The Banking on Climate Chaos 2021 report investigates the world’s 60 largest private sector banks and finds that together they have financed fossil fuel industries with $3.8 trillion since the Paris Agreement was adopted in 2016.
The 2020 financial figures are higher than those of 2016, with the overall trend going in the wrong direction. The authors of the report said:
“No major oil and gas company has yet released a climate pledge or sustainability plan that meets the bare minimum criteria for alignment with the Paris Agreement, and their bankers need to face this reality when making financing decisions.”

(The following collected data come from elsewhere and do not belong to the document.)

(** * Schema graph of the instant CLI: link index, enriched entities,
      attribute builders and InstaQL result shapes

    Shallow embedding of the schema part of
    [client/packages/cli/index.js] (the [i.graph] API, the internal
    [enrichEntitiesWithLinks], the classes [DataAttrDef], [LinkAttrDef],
    [InstantGraph] and the InstaQL helper types).

    Conventions of the embedding:
    - the objects that [enrichEntitiesWithLinks] creates, and the built-in
      objects they inherit from, live in a heap; a property is read and
      written along the prototype chain, so a name such as [__proto__] or
      [constructor] reaches [Object.prototype] or [Object], and a call
      leaves the heap for the next call;
    - the arguments [entities] and [links] are given by their own
      properties: a finite map, and for [links] an association list in
      the order [Object.values] visits it;
    - [DataAttrDef] instances live in an object store, so that "returns a
      new object" and "leaves the receiver alone" are statements about
      the store;
    - the InstaQL helper types are type-level functions; they are embedded
      as functions computing a descriptor of the resulting type. *)

From Stdlib Require Import List Permutation.
From stdpp Require Import gmap strings list fin_maps pretty.
Import ListNotations.

Open Scope string_scope.
Open Scope list_scope.
Set Warnings "-register-all".


(** ** Base types *)

(** [type CardinalityKind = "one" | "many"] *)
Inductive CardinalityKind := one | many.

(** [type ValueTypes = "string" | "number" | "boolean" | "json"] *)
Inductive ValueTypes := vt_string | vt_number | vt_boolean | vt_json.

#[global] Instance CardinalityKind_eq_dec : EqDecision CardinalityKind.
Proof. solve_decision. Defined.

#[global] Instance ValueTypes_eq_dec : EqDecision ValueTypes.
Proof. solve_decision. Defined.

(** [class LinkAttrDef { entityName; cardinality }], also the shape of the
    object literals stored in the links index. *)
Record LinkAttrDef := mkLinkAttrDef {
  entityName : string;
  cardinality : CardinalityKind;
}.

#[global] Instance LinkAttrDef_eq_dec : EqDecision LinkAttrDef.
Proof. solve_decision. Defined.

(** One direction of a [LinkDef]: [{ on, label, has }]. *)
Record LinkSide := mkLinkSide {
  on : string;
  label : string;
  has : CardinalityKind;
}.

(** [type LinkDef = { forward: {...}; reverse: {...} }] *)
Record LinkDef := mkLinkDef {
  forward : LinkSide;
  reverse : LinkSide;
}.

(** The [config] object of a [DataAttrDef]. *)
Record Config := mkConfig {
  cfg_indexed : bool;
  cfg_unique : bool;
}.

(** Contents of a [DataAttrDef] instance, read through the store. *)
Record DataAttrDef := mkDataAttrDef {
  valueType : ValueTypes;
  required : bool;
  config : Config;
}.

(** [type EntityDef = { attrs; links }] *)
Record EntityDef := mkEntityDef {
  attrs : gmap string DataAttrDef;
  links : gmap string LinkAttrDef;
}.

(** [type LinksIndex = Record<"fwd" | "rev", Record<string, Record<string, ...>>>] *)
Record LinksIndex := mkLinksIndex {
  fwd : gmap string (gmap string LinkAttrDef);
  rev : gmap string (gmap string LinkAttrDef);
}.

(** [type LinksDef]: the links object, in the order [Object.values] visits it. *)
Abbreviation LinksDef := (list (string * LinkDef)).

(** [class InstantGraph { appId; entities; links }] *)
Record InstantGraph := mkInstantGraph {
  graph_appId : string;
  graph_entities : gmap string EntityDef;
  graph_links : LinksDef;
}.

(** ** The API *)

(** [function entity(attrs) { return { attrs, links: {} }; }] *)
Definition entity (a : gmap string DataAttrDef) : EntityDef :=
  {| attrs := a; links := ∅ |}.

(** ** [class DataAttrDef] over an object store *)

(** Object identities are indices into the store. *)
Abbreviation loc := nat.

(** The two kinds of object the class creates: an instance, whose [config]
    field is a reference, and a [config] object literal. *)
Inductive Obj :=
| ODataAttrDef (vt : ValueTypes) (req : bool) (cfg : loc)
| OConfig (idx uniq : bool).

Abbreviation Store := (list Obj).

(** A fresh object is placed after all existing ones. *)
Definition alloc (o : Obj) (s : Store) : loc * Store :=
  (List.length s, (s ++ [o])%list).

(** [new DataAttrDef(valueType, required, config = { indexed: false,
    unique: false })]; [None] is the omitted third argument. *)
Definition new_DataAttrDef (vt : ValueTypes) (req : bool) (cfg : option loc)
    (s : Store) : loc * Store :=
  match cfg with
  | Some c => alloc (ODataAttrDef vt req c) s
  | None =>
      let '(c, s1) := alloc (OConfig false false) s in
      alloc (ODataAttrDef vt req c) s1
  end.

(** [i.string()], [i.number()], [i.boolean()], [i.json()], [i.any()] *)
Definition i_string : Store -> loc * Store := new_DataAttrDef vt_string true None.
Definition i_number : Store -> loc * Store := new_DataAttrDef vt_number true None.
Definition i_boolean : Store -> loc * Store := new_DataAttrDef vt_boolean true None.
Definition i_json : Store -> loc * Store := new_DataAttrDef vt_json true None.
Definition i_any : Store -> loc * Store := new_DataAttrDef vt_json true None.

(** [optional() { return new DataAttrDef(this.valueType, false); }]
    The result is [None] when [this] is not a [DataAttrDef] of the store. *)
Definition optional (this : loc) (s : Store) : option (loc * Store) :=
  match s !! this with
  | Some (ODataAttrDef vt _ _) => Some (new_DataAttrDef vt false None s)
  | _ => None
  end.

(** [unique() { return new DataAttrDef(this.valueType, this.required,
    { ...this.config, unique: true }); }] *)
Definition unique (this : loc) (s : Store) : option (loc * Store) :=
  match s !! this with
  | Some (ODataAttrDef vt req c) =>
      match s !! c with
      | Some (OConfig i _) =>
          let '(c', s1) := alloc (OConfig i true) s in
          Some (new_DataAttrDef vt req (Some c') s1)
      | _ => None
      end
  | _ => None
  end.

What is the Paris Agreement?
The Paris Agreement treaty was adopted in Paris in December 2015 at the Climate Change Conference and came into force during 2016. It commits its signatories (190 so far) to:
- Limit temperature rise to 1.5C of pre-industrial levels
- Commit to reduce greenhouse gas emissions
- Cooperate on financial and technical assistance globally
It will be difficult to meet these commitments if fossil fuel industries are being financed at the current rate.
How do UK banks compare globally for funding fossil fuels?
The report adds up financing (lending, and underwriting of debt and equity issuances) from the world’s 60 biggest banks for the fossil fuel sector as a whole. It also highlights which banks are funding companies which are expanding their fossil fuel industries and which banks are funding which industries, such as coal or oil. The report looks at around 2300 companies which are involved in the extraction, transportation, transmission, combustion, or storage of any fossil fuels or fossil-based electricity.
According to the report Barclays currently tops the league table in Europe. It also lies 7th overall in the global list of the top 60 banks financing companies associated with fossil fuels during 2016-20. HSBC is not far behind in 13th position. However, the amount Barclays financed was just under half of what the highest investor, JPMorgan Chase, financed over the same period.